Salva de este corazón
oscuro, saber que al mismo tiempo existen aquellos –que también se cuentan por
millones– que están convencidos de que esta civilización sí tiene una
oportunidad sobre la tierra y se empeñan a diario en usar su pensamiento, el
arma más poderosa que tenemos los humanos, para construir soluciones a las
desigualdades de todo género, encontrar formas racionales de explotar la tierra
y sus recursos en beneficio de la humanidad –y no de unos pocos– instaurar la
justicia y soñar en un mundo en el que impere la equidad.
Son otras voces que nos
hablan de otros ámbitos. Ojalá se impongan aquellos en los que florece la
bondad del corazón humano, aunque no lo haya escrito el profeta Jeremías.
...Y a esos "primitivos" recurren los "grandes" lideres, despertando sus temores con un discurso llamado por algunos populista, pero dirigido directo al corazón, sin razón, de individuos que se llaman liberales, pero son más conservadores que aquellos que se llaman conservadores. Aquí en Colombia se apellida Uribe...
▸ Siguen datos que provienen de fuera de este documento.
(** C2.  The splitter keeps exactly the samples whose rh95 is not null,
    gives each of them under [random] the generator's value for the
    default seed and the sample's own index, a value in [0, 1), and splits
    them: a sample is in Training exactly when its value is below 0.7 and
    in Testing exactly when it is 0.7 or more; no sample is in both; the
    two together are the samples with a height, each as often as it
    occurs; and no sample of either has a null rh95. *)
Theorem split_partition (uniform : Z -> string -> Q) (S2samples : FeatureCollection) :
  (forall seed key, (0 <= uniform seed key < 1)%Q) ->
  let valid := validFeatures S2samples in
  let drawn := withRandom uniform S2samples in
  let train := trainingSamples uniform S2samples in
  let test := testingSamples uniform S2samples in
  (forall f, In f valid <-> In f S2samples /\ get f "rh95" <> None) /\
  drawn = map (fun f => set f "random"
                 (uniform EEFeatureCollection.default_seed (sys_index f))) valid /\
  (forall f, In f drawn ->
     get f "rh95" <> None /\
     exists v, get f "random" = Some v /\ (0 <= v < 1)%Q /\
               (In f train <-> (v < 0.7)%Q) /\
               (In f test <-> (0.7 <= v)%Q)) /\
  (forall f, In f train -> In f drawn) /\
  (forall f, In f test -> In f drawn) /\
  (forall f, ~ (In f train /\ In f test)) /\
  Permutation drawn (train ++ test) /\
  (forall f, In f train \/ In f test -> get f "rh95" <> None).
Proof.
  intros Hrange valid drawn train test.
  assert (Hvalid : forall f, In f valid <-> In f S2samples /\ get f "rh95" <> None).
  { intros f. unfold valid, validFeatures, EEFeatureCollection.filter.
    rewrite filter_In, SplitFacts.test_not_null. reflexivity. }
  assert (Hdrawn : forall f, In f drawn ->
            get f "rh95" <> None /\
            exists v, get f "random" = Some v /\ (0 <= v < 1)%Q).
  { intros f Hf. unfold drawn, withRandom, EEFeatureCollection.randomColumn in Hf.
    apply in_map_iff in Hf as (g & <- & Hg). apply Hvalid in Hg as [_ Hg]. split.
    - rewrite SplitFacts.get_set_other by discriminate. exact Hg.
    - eexists. split; [apply SplitFacts.get_set_same | apply Hrange]. }
  assert (Htrain : forall f, In f train <->
            In f drawn /\ exists v, get f "random" = Some v /\ (v < 0.7)%Q).
  { intros f. unfold train, trainingSamples, EEFeatureCollection.filter.
    rewrite filter_In, SplitFacts.test_lt. reflexivity. }
  assert (Htest : forall f v, get f "random" = Some v ->
            (In f test <-> In f drawn /\ (0.7 <= v)%Q)).
  { intros f v Hv. unfold test, testingSamples, EEFeatureCollection.filter.
    rewrite filter_In, (SplitFacts.test_gte f "random" 0.7 v Hv). reflexivity. }
  split; [exact Hvalid|]. split; [reflexivity|]. split.
  { intros f Hf. destruct (Hdrawn f Hf) as (Hh & v & Hv & Hr).
    split; [exact Hh|]. exists v. split; [exact Hv|]. split; [exact Hr|]. split.
    - rewrite Htrain. split.
      + intros (_ & v' & Hv' & Hlt). rewrite Hv in Hv'. injection Hv' as <-. exact Hlt.
      + intros Hlt. split; [exact Hf|]. exists v. split; [exact Hv | exact Hlt].
    - rewrite (Htest f v Hv). tauto. }
  split; [intros f Hf; apply Htrain in Hf; tauto|].
  assert (Htd : forall f, In f test -> In f drawn).
  { intros f Hf. unfold test, testingSamples, EEFeatureCollection.filter in Hf.
    apply filter_In in Hf. tauto. }
  split; [exact Htd|]. split.
  { intros f [Ha Hb]. apply Htrain in Ha as (Hd & v & Hv & Hlt).
    apply (Htest f v Hv) in Hb as [_ Hle]. exact (Qlt_not_le _ _ Hlt Hle). }
  split.
  { unfold train, test, trainingSamples, testingSamples, EEFeatureCollection.filter.
    apply SplitFacts.filter_split. }
  intros f [Hf|Hf]; [apply Htrain in Hf as [Hf _] | apply Htd in Hf];
    apply Hdrawn in Hf; tauto.
Qed.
ResponderEliminarEs cierto, este es uno de esos momentos históricos en los que se revelan las intenciones que de fondo manejan nuestras vidas, las bambalinas del teatro de la política.
ResponderEliminarQuisiera mirar con los ojos de la esperanza, cómo termina este blog, pero soy una pesimista existencial que piensa, como el autor del Qohelet -el Eclesiastés bíblico- que nadas nuevo hay bajo el sol, que el ser humano es tan necio e ignorante como para buscarse su propia ruina pero que, a pesar de todo la vida sigue siendo una rueda en la que hay un tiempo para llorar y otro para reír, uno para demoler y otro para construir, uno para plantar y otro para arrancar lo plantado, uno para nacer y otro para morir... Un tiempo para cada cosa.
Y si, me queda la esperanza de que también estos malditos necios, pasarán. Y que sea pronto.
Mientras tanto ni cerraremos los ojos ni encorvaremos la espalda ni nos tragaremos las palabras.